There is lot more to this than feed and conditioning!! I have had the same things happen in the past and present. I also won a few that I wish I knew what I did different!! Feeding is a real art. It changes with the race lengths, weather, and stress levels. If I feed for a 150 mile race, it changes according to what last weeks race was. Was it a HOT 300, or was it a cool 200 miler. Motivation is a big one also!! Good luck, if you figure it out, let us know. Check out the archives at this site, lots of info on the old threads!!


----------



## spirit wings (Mar 29, 2008)

thbaig1 said:


> Hi,
> while search on internet , I found that with training and food we can increase pigeon speed. But no one share how
> 
> I can see with my last year experience too that I released my birds from 92KM and first birds returned after 5 hours and second one returned on next day.Now as both returned home, I assume they have navigation capabilities but missing thing can be speed to return. Am I correct ?
> ...


gear a breeding program for what you want. I think fast birds are hatched. 

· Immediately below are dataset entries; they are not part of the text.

(* ===== verification/HookCalls.v ===== *)
(** * HookCalls ([webserve/hook.cc]): the calls behind their dispatch

    The table of the original functions, and [fcntl], [ioctl] and [getsockopt] as they are
    called, with the commands they tell apart. *)
From S2P Require Import Prelude Text FdManager IOManager Hook.
Open Scope string_scope.
Open Scope Z_scope.

(** ** The original functions *)
Definition HOOK_FUN : list string :=
  ["sleep"; "usleep"; "nanosleep"; "socket"; "connect"; "accept"; "read"; "readv"; "recv"; "recvfrom"; "recvmsg"; "write"; "writev"; "send";
   "sendto"; "sendmsg"; "close"; "fcntl"; "ioctl"; "getsockopt"; "setsockopt"].
(** [hook_init] on the pointers [name_f]; [dlsym] finds the next definition of a name.
    The flag is never set. *)
Definition hook_init {F} (dlsym : string → F) (is_inited : bool) (f : gmap string F) : gmap string F :=
  if is_inited then f else foldl (λ f name, <[name := dlsym name]> f) f HOOK_FUN.

(** ** fcntl *)
(** The commands of Linux. *)
Definition F_DUPFD : Z := 0.
Definition F_GETFD : Z := 1.
Definition F_SETFD : Z := 2.
Definition F_GETFL : Z := 3.
Definition F_SETFL : Z := 4.
Definition F_GETLK : Z := 5.
Definition F_SETLK : Z := 6.
Definition F_SETLKW : Z := 7.
Definition F_SETOWN : Z := 8.
Definition F_GETOWN : Z := 9.
Definition F_SETSIG : Z := 10.
Definition F_GETSIG : Z := 11.
Definition F_SETOWN_EX : Z := 15.
Definition F_GETOWN_EX : Z := 16.
Definition F_SETLEASE : Z := 1024.
Definition F_GETLEASE : Z := 1025.
Definition F_NOTIFY : Z := 1026.
Definition F_DUPFD_CLOEXEC : Z := 1030.
Definition F_SETPIPE_SZ : Z := 1031.
Definition F_GETPIPE_SZ : Z := 1032.
Definition FIONBIO : Z := 0x5421.
(** What is passed on behind the command. *)
Inductive fcntl_arg := NoArg | IntArg (i : Z) | PointerArg (p : Z).
Definition one_of (cmd : Z) (l : list Z) : bool := bool_decide (cmd ∈ l).
Definition int_commands : list Z := [F_DUPFD; F_DUPFD_CLOEXEC; F_SETFD; F_SETOWN; F_SETSIG; F_SETLEASE; F_NOTIFY; F_SETPIPE_SZ].
Definition plain_commands : list Z := [F_GETFD; F_GETOWN; F_GETSIG; F_GETLEASE; F_GETPIPE_SZ].
Definition lock_commands : list Z := [F_SETLK; F_SETLKW; F_GETLK].
Definition owner_commands : list Z := [F_GETOWN_EX; F_SETOWN_EX].

Section calls.
Context {K : Type} `{!Epoll K, !FdFlags} (fstat : Z → option bool).
Notation hooks := (@hooks K).
(** The original functions; the last argument is what the caller passed, a machine word. *)
Context (fcntl_f : Z → Z → fcntl_arg → M hooks Z) (ioctl_f : Z → Z → Z → M hooks Z) (getsockopt_f : Z → Z → Z → M hooks Z).

Definition fcntl (fd cmd arg : Z) : M hooks Z :=
  if cmd =? F_SETFL then
    let arg := s32 arg in
    ctx ← fd_ctx fstat fd;
    match hooked_socket ctx with
    | None => fcntl_f fd cmd (IntArg arg)
    | Some c =>
        update_ctx fstat fd (setUserNonblock (negb (Z.land arg O_NONBLOCK =? 0))) ;;
        fcntl_f fd cmd (IntArg (if m_sysNonblock c then Z.lor arg O_NONBLOCK else Z.land arg (Z.lnot O_NONBLOCK)))
    end
  else if cmd =? F_GETFL then
    arg ← fcntl_f fd cmd NoArg;
    ctx ← fd_ctx fstat fd;
    match hooked_socket ctx with
    | None => mret arg
    | Some c => mret (if m_userNonblock c then Z.lor arg O_NONBLOCK else Z.land arg (Z.lnot O_NONBLOCK))
    end
  else if one_of cmd int_commands then fcntl_f fd cmd (IntArg (s32 arg))
  else if one_of cmd plain_commands then fcntl_f fd cmd NoArg
  else if one_of cmd lock_commands then fcntl_f fd cmd (PointerArg arg)
  else if one_of cmd owner_commands then fcntl_f fd cmd (PointerArg arg)
  else fcntl_f fd cmd NoArg.

(** [value] is the [int] that the argument of FIONBIO points to. *)
Definition ioctl (d request arg value : Z) : M hooks Z :=
  if FIONBIO =? request then
    let user_nonblock := negb (value =? 0) in
    ctx ← fd_ctx fstat d;
    match hooked_socket ctx with
    | None => ioctl_f d request arg
    | Some _ => update_ctx fstat d (setUserNonblock user_nonblock) ;; ioctl_f d request arg
    end
  else ioctl_f d request arg.
Definition getsockopt (sockfd level optname : Z) : M hooks Z := getsockopt_f sockfd level optname.
End calls.

(** ** What the dispatch passes on *)
Lemma hook_init_all {F} (dlsym : string → F) f name : name ∈ HOOK_FUN → hook_init dlsym false f !! name = Some (dlsym name).
Proof.
  intros Hin. unfold hook_init. enough (∀ l (f : gmap string F), (name ∈ l ∨ f !! name = Some (dlsym name)) →
    foldl (λ f name, <[name := dlsym name]> f) f l !! name = Some (dlsym name)) by auto.
  induction l as [|n l IH]; intros g [Hl|Hg]; cbn [foldl]; [by apply elem_of_nil in Hl|done|apply IH..].
  - apply elem_of_cons in Hl as [->|?]; [right; apply lookup_insert_eq|by left].
  - right. destruct (decide (n = name)) as [->|]; [apply lookup_insert_eq|by rewrite lookup_insert_ne].
Qed.
Section facts.
Context {K : Type} `{!Epoll K, !FdFlags} (fstat : Z → option bool) (other : Z → Z → fcntl_arg → M (@hooks K) Z).
(** A kernel that keeps the flags of descriptors, and does [other] for other commands. *)
Definition flags_kernel (fd cmd : Z) (arg : fcntl_arg) : M (@hooks K) Z :=
  if cmd =? F_SETFL then match arg with IntArg v => s ← Prelude.get; set_flags_of fd (setfl (flags_of fd s) v) ;; mret 0 | _ => other fd cmd arg end
  else if cmd =? F_GETFL then gets (flags_of fd)
  else other fd cmd arg.
(** On that kernel the call is [fcntl_setfl] and [fcntl_getfl] for the flags; the other
    commands keep their argument when they are in a table of the code, and lose it when not. *)
Lemma fcntl_dispatch fd cmd arg s :
  (cmd = F_GETFL → fcntl fstat flags_kernel fd cmd arg s = fcntl_getfl fstat fd s) ∧
  (cmd ≠ F_SETFL → cmd ≠ F_GETFL → fcntl fstat flags_kernel fd cmd arg s =
    other fd cmd (if one_of cmd int_commands then IntArg (s32 arg) else if one_of cmd (lock_commands ++ owner_commands)%list then PointerArg arg else NoArg) s).
Proof.
  split.
  - intros ->. unfold fcntl, flags_kernel, fcntl_getfl, mbind, M_bind. cbn. done.
  - intros H1 H2. unfold fcntl, flags_kernel. replace (cmd =? F_SETFL) with false by lia. replace (cmd =? F_GETFL) with false by lia.
    unfold one_of. destruct (decide (cmd ∈ plain_commands)) as [Hin|Hin].
    + repeat (apply elem_of_cons in Hin as [->|Hin]; [reflexivity|]). by apply elem_of_nil in Hin.
    + rewrite (bool_decide_eq_false_2 (cmd ∈ plain_commands)) by done. destruct (bool_decide (cmd ∈ int_commands)); [done|].
      rewrite (bool_decide_ext (cmd ∈ (lock_commands ++ owner_commands)%list) (cmd ∈ lock_commands ∨ cmd ∈ owner_commands)) by apply elem_of_app.
      rewrite bool_decide_or. by destruct (bool_decide (cmd ∈ lock_commands)), (bool_decide (cmd ∈ owner_commands)).
Qed.
End facts.
(** F_ADD_SEALS and the open-file locks are not in the tables: their argument is lost. *)
Example fcntl_unlisted {K} `{!Epoll K, !FdFlags} fstat (f : Z → Z → fcntl_arg → M (@hooks K) Z) :
  fcntl fstat f 3 1033 15 = f 3 1033 NoArg ∧ fcntl fstat f 3 37 0x7000 = f 3 37 NoArg.
Proof. by split. Qed.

there are things that can make the average pigeon come home quick, 
having a mate there
eggs/babies in the nest
good weather

as far as feeding one would hope the bird was fed so he can make it back.


----------



## ace in the hole (Nov 27, 2007)

thbaig1 said:


> Hi,
> while search on internet , I found that with training and food we can increase pigeon speed. But no one share how
> 
> I can see with my last year experience too that I released my birds from 92KM and first birds returned after 5 hours and second one returned on next day.Now as both returned home, I assume they have navigation capabilities but missing thing can be speed to return. Am I correct ?
> ...


*Motivation is the key. You have to set them up to want to get home right now. This can be done through use of food, mate, eggs, babies, rivals, perch and more. From there it is training, conditioning and health.*

I could tell you how I do it, but then I would have to kill you. lol


----------



## Lovelace (Jan 10, 2008)

I agree on the part that they are hatch, I have breed bad birds, average birds, and one really good bird it is not the feed are the weather, are what ever else you may think it is,
Its in the blood and heart of the bird.


----------



## pigeonjim (May 12, 2012)

My opinion only is if I quit cleaning my loft, training, and start feeding crack corn on the ground like they were chickens, BUT I was the best breeder, I would never lose a race?? I think it takes it all, either that or I'm wasting alot of time and money.....


----------



## Crazy Pete (Nov 13, 2008)

Training and more training the more tosses the better, the bird needs the knowledge to be able to find it's way home. From there motivation like a hen on eggs that are pippin or a cock bird with 10 day old babies. As Mr. Rotondo said, give the best flier in the world average birds and he will win, give an average flier great birds and they will just be average.
Dave


----------



## Lovelace (Jan 10, 2008)

I see it this way if you have to bring them down the road a 100 times to get them to come home, that's not good in my book, the only reason to get them down the road a few time is to get them in good shape before the races. I really don't won't birds that I have to train a 100 times down the road. they ether have it are they don't.


----------



## Crazy Pete (Nov 13, 2008)

I was just going by the first post one toss at 32 miles, most people do several before the get to 32 miles.
Dave


----------



## Lovelace (Jan 10, 2008)

I understand I was not trying to rough full any feathers, I was just saying what I believe in
sorry if I meant wrong.


----------



## raftree3 (Oct 16, 2010)

Lovelace said:


> I see it this way if you have to bring them down the road a 100 times to get them to come home, that's not good in my book, the only reason to get them down the road a few time is to get them in good shape before the races. I really don't won't birds that I have to train a 100 times down the road. they ether have it are they don't.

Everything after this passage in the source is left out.